■ **Task statement**: Look through the listing below for the string "negb". Show each line where it occurs.

== == ==

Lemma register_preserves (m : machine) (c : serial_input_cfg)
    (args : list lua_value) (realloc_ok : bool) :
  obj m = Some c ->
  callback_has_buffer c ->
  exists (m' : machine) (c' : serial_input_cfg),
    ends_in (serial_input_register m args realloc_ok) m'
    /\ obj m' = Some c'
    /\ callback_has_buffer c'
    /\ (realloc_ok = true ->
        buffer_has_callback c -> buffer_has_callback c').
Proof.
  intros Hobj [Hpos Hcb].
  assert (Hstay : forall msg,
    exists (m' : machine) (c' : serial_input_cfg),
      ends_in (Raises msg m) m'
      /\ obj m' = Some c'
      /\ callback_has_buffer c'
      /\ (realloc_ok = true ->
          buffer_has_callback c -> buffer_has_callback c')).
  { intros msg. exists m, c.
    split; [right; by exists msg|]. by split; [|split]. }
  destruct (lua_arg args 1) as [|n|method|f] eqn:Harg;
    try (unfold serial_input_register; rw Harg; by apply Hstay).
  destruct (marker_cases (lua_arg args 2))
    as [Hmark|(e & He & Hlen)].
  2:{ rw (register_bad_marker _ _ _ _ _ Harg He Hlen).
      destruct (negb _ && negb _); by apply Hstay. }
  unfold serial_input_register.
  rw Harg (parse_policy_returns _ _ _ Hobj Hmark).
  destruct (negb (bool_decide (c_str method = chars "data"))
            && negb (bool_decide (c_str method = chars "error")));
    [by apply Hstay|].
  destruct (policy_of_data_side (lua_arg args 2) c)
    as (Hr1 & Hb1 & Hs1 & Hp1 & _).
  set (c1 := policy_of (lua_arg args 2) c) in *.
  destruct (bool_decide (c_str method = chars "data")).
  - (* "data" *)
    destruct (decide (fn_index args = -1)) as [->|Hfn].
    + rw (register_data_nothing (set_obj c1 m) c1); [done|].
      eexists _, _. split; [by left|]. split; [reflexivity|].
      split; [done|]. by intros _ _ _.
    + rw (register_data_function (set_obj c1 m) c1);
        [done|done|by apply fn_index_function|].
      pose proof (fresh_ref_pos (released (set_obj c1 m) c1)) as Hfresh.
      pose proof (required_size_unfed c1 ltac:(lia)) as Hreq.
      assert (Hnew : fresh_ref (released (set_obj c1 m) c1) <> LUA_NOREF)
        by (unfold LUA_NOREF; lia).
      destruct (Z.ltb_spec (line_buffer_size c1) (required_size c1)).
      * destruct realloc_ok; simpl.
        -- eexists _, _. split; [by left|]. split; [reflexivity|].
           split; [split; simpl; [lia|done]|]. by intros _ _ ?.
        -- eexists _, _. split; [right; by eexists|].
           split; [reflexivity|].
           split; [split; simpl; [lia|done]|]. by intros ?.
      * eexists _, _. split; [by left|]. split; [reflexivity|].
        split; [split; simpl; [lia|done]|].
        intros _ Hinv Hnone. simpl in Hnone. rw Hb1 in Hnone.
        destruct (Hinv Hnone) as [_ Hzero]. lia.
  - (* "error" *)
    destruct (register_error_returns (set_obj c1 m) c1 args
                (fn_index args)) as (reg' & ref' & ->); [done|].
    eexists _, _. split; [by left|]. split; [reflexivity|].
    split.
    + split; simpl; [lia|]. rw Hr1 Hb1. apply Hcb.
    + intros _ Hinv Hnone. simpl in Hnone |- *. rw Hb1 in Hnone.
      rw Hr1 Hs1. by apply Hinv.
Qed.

== == ==

■ **Solution**:
      destruct (negb _ && negb _); by apply Hstay. }
  destruct (negb (bool_decide (c_str method = chars "data"))
            && negb (bool_decide (c_str method = chars "error")));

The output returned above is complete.